## The problem:
Retype, word for word, every line of the records below starting at the one that contains "[.dot] file, and" and ending at the one that contains "In (c', l') (constraint_append d c a) ->"; include both of those lines and nothing more.

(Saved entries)
BEGIN

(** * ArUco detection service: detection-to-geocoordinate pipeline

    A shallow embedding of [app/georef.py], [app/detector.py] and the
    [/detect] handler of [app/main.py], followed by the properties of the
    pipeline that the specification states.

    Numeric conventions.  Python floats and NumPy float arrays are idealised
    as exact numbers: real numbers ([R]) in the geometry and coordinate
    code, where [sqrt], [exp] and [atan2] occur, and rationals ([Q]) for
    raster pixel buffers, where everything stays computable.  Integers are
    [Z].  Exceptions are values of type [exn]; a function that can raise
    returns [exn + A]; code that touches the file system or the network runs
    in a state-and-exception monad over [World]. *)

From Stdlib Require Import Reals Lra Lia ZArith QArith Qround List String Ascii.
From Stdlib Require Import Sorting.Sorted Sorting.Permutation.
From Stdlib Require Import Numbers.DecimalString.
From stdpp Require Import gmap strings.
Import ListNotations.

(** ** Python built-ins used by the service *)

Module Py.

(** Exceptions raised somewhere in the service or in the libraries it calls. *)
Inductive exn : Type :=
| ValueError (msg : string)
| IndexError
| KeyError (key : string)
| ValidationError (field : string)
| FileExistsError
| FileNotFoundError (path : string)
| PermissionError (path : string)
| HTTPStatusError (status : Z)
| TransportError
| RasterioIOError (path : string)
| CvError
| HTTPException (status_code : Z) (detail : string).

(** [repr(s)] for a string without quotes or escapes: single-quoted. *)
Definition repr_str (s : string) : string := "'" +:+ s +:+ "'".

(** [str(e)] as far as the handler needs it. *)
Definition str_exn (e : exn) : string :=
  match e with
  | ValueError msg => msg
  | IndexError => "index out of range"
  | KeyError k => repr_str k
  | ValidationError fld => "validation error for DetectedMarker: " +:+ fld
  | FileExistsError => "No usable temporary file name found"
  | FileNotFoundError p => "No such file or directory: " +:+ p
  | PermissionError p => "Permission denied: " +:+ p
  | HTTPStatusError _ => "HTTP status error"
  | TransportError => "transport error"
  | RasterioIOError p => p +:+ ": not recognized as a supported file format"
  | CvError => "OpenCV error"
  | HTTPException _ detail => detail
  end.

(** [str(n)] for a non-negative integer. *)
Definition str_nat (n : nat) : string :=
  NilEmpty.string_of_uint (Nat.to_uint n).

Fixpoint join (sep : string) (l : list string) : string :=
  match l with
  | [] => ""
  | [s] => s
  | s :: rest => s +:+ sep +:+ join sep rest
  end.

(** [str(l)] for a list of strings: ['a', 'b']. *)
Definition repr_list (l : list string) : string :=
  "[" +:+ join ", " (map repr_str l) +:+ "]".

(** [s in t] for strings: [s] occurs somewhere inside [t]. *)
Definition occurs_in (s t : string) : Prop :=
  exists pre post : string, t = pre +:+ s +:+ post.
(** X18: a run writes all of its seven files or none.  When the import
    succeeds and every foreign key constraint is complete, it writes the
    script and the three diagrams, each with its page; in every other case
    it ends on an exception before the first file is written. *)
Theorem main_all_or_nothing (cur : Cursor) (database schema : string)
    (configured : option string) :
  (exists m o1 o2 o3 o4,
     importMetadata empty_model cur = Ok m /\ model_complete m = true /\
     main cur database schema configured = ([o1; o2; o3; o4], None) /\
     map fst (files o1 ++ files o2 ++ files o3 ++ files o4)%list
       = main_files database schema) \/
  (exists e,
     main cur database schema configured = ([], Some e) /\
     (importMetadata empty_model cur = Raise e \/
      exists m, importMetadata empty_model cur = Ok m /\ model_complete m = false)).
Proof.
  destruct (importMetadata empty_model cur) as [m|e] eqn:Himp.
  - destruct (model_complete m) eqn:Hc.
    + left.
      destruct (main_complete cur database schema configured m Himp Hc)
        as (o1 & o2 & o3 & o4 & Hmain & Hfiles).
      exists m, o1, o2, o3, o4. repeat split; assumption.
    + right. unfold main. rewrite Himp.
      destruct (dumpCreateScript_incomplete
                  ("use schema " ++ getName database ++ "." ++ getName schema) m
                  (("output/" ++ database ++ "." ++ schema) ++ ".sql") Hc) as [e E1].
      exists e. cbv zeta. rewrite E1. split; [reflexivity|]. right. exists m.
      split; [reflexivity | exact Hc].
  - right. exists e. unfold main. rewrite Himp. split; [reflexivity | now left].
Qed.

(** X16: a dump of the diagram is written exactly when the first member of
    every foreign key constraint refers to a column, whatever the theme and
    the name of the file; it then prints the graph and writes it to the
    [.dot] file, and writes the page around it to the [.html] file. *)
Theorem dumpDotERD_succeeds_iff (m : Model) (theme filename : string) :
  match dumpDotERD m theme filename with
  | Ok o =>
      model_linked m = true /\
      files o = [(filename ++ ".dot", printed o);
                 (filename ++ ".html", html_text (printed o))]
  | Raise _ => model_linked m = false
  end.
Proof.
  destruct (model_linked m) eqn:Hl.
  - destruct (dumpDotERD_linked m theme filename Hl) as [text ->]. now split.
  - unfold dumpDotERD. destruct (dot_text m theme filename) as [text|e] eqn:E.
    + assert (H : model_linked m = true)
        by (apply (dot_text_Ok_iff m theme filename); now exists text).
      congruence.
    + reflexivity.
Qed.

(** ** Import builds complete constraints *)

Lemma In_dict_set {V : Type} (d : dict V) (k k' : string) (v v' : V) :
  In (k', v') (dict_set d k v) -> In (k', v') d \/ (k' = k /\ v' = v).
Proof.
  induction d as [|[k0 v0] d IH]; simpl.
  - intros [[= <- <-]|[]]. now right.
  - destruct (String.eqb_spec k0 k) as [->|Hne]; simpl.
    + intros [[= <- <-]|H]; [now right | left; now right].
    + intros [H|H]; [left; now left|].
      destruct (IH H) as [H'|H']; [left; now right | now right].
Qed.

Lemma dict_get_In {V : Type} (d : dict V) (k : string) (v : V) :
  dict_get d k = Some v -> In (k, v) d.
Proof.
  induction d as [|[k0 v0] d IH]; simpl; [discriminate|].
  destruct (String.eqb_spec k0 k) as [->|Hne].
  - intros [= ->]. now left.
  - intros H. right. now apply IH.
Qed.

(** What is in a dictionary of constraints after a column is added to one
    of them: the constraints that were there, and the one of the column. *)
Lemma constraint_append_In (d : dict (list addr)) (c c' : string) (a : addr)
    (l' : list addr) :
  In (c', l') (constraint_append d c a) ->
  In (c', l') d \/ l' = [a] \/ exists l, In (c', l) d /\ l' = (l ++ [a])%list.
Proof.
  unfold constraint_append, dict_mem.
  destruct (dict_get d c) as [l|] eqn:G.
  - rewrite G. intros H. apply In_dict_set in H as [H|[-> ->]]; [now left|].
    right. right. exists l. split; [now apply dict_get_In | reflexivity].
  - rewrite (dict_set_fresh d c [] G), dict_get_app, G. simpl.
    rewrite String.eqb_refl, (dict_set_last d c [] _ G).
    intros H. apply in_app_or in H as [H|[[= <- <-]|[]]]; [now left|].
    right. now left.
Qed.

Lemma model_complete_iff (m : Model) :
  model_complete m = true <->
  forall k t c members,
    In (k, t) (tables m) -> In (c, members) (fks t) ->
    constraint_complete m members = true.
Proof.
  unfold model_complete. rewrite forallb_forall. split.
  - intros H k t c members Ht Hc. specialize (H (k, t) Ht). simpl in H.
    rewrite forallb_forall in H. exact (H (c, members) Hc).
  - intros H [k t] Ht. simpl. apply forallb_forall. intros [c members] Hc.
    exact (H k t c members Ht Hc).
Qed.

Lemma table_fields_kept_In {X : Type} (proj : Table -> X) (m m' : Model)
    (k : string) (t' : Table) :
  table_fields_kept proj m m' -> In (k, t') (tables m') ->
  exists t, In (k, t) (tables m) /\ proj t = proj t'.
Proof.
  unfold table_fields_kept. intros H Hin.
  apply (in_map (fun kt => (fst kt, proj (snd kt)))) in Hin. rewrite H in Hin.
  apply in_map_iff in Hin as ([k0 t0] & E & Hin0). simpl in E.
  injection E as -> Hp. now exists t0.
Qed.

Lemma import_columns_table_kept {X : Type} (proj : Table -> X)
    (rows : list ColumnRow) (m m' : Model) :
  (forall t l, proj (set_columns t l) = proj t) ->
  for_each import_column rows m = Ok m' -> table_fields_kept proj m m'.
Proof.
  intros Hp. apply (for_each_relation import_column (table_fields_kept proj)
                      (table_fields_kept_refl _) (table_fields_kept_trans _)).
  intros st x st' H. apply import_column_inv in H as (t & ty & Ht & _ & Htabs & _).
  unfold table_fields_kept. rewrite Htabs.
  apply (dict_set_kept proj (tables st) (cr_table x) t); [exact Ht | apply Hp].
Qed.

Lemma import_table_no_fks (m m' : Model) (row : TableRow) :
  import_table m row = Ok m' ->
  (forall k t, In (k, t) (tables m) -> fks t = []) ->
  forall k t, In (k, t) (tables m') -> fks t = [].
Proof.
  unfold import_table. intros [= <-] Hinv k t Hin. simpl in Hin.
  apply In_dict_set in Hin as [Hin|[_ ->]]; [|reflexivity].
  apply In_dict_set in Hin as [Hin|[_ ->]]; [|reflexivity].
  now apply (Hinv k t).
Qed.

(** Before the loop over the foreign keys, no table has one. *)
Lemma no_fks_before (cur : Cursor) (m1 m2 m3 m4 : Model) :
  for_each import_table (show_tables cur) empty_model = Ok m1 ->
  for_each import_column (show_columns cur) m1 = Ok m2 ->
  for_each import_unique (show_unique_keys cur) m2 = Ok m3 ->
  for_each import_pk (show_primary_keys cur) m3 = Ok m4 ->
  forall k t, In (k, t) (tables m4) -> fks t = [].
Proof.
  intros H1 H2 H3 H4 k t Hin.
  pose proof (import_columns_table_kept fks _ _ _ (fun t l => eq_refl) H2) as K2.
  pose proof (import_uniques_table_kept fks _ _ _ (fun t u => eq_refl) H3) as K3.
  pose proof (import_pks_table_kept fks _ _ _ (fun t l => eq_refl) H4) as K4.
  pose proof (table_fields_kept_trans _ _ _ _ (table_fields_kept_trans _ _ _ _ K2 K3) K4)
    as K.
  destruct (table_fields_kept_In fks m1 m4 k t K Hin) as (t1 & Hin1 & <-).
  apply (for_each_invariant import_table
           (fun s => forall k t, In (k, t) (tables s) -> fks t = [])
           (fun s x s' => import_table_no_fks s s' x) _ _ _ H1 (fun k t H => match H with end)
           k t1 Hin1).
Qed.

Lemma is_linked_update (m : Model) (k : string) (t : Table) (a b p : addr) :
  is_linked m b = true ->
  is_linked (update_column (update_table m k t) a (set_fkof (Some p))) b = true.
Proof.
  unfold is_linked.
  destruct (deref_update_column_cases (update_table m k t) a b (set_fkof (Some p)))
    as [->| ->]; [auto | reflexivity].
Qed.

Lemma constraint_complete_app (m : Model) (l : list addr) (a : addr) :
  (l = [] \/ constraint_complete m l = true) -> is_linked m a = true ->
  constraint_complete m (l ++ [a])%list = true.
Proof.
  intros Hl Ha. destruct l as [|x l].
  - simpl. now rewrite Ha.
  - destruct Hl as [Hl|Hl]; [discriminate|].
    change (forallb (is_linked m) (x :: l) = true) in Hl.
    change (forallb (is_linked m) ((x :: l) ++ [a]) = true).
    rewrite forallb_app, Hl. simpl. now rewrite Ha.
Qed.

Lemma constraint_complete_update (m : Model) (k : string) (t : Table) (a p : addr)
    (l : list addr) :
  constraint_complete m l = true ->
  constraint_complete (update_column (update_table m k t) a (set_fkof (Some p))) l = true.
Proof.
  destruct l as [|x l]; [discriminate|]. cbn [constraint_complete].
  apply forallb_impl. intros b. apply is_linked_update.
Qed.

END

## Answer to the problem:
    [.dot] file, and writes the page around it to the [.html] file. *)
Theorem dumpDotERD_succeeds_iff (m : Model) (theme filename : string) :
  match dumpDotERD m theme filename with
  | Ok o =>
      model_linked m = true /\
      files o = [(filename ++ ".dot", printed o);
                 (filename ++ ".html", html_text (printed o))]
  | Raise _ => model_linked m = false
  end.
Proof.
  destruct (model_linked m) eqn:Hl.
  - destruct (dumpDotERD_linked m theme filename Hl) as [text ->]. now split.
  - unfold dumpDotERD. destruct (dot_text m theme filename) as [text|e] eqn:E.
    + assert (H : model_linked m = true)
        by (apply (dot_text_Ok_iff m theme filename); now exists text).
      congruence.
    + reflexivity.
Qed.

(** ** Import builds complete constraints *)

Lemma In_dict_set {V : Type} (d : dict V) (k k' : string) (v v' : V) :
  In (k', v') (dict_set d k v) -> In (k', v') d \/ (k' = k /\ v' = v).
Proof.
  induction d as [|[k0 v0] d IH]; simpl.
  - intros [[= <- <-]|[]]. now right.
  - destruct (String.eqb_spec k0 k) as [->|Hne]; simpl.
    + intros [[= <- <-]|H]; [now right | left; now right].
    + intros [H|H]; [left; now left|].
      destruct (IH H) as [H'|H']; [left; now right | now right].
Qed.

Lemma dict_get_In {V : Type} (d : dict V) (k : string) (v : V) :
  dict_get d k = Some v -> In (k, v) d.
Proof.
  induction d as [|[k0 v0] d IH]; simpl; [discriminate|].
  destruct (String.eqb_spec k0 k) as [->|Hne].
  - intros [= ->]. now left.
  - intros H. right. now apply IH.
Qed.

(** What is in a dictionary of constraints after a column is added to one
    of them: the constraints that were there, and the one of the column. *)
Lemma constraint_append_In (d : dict (list addr)) (c c' : string) (a : addr)
    (l' : list addr) :
  In (c', l') (constraint_append d c a) ->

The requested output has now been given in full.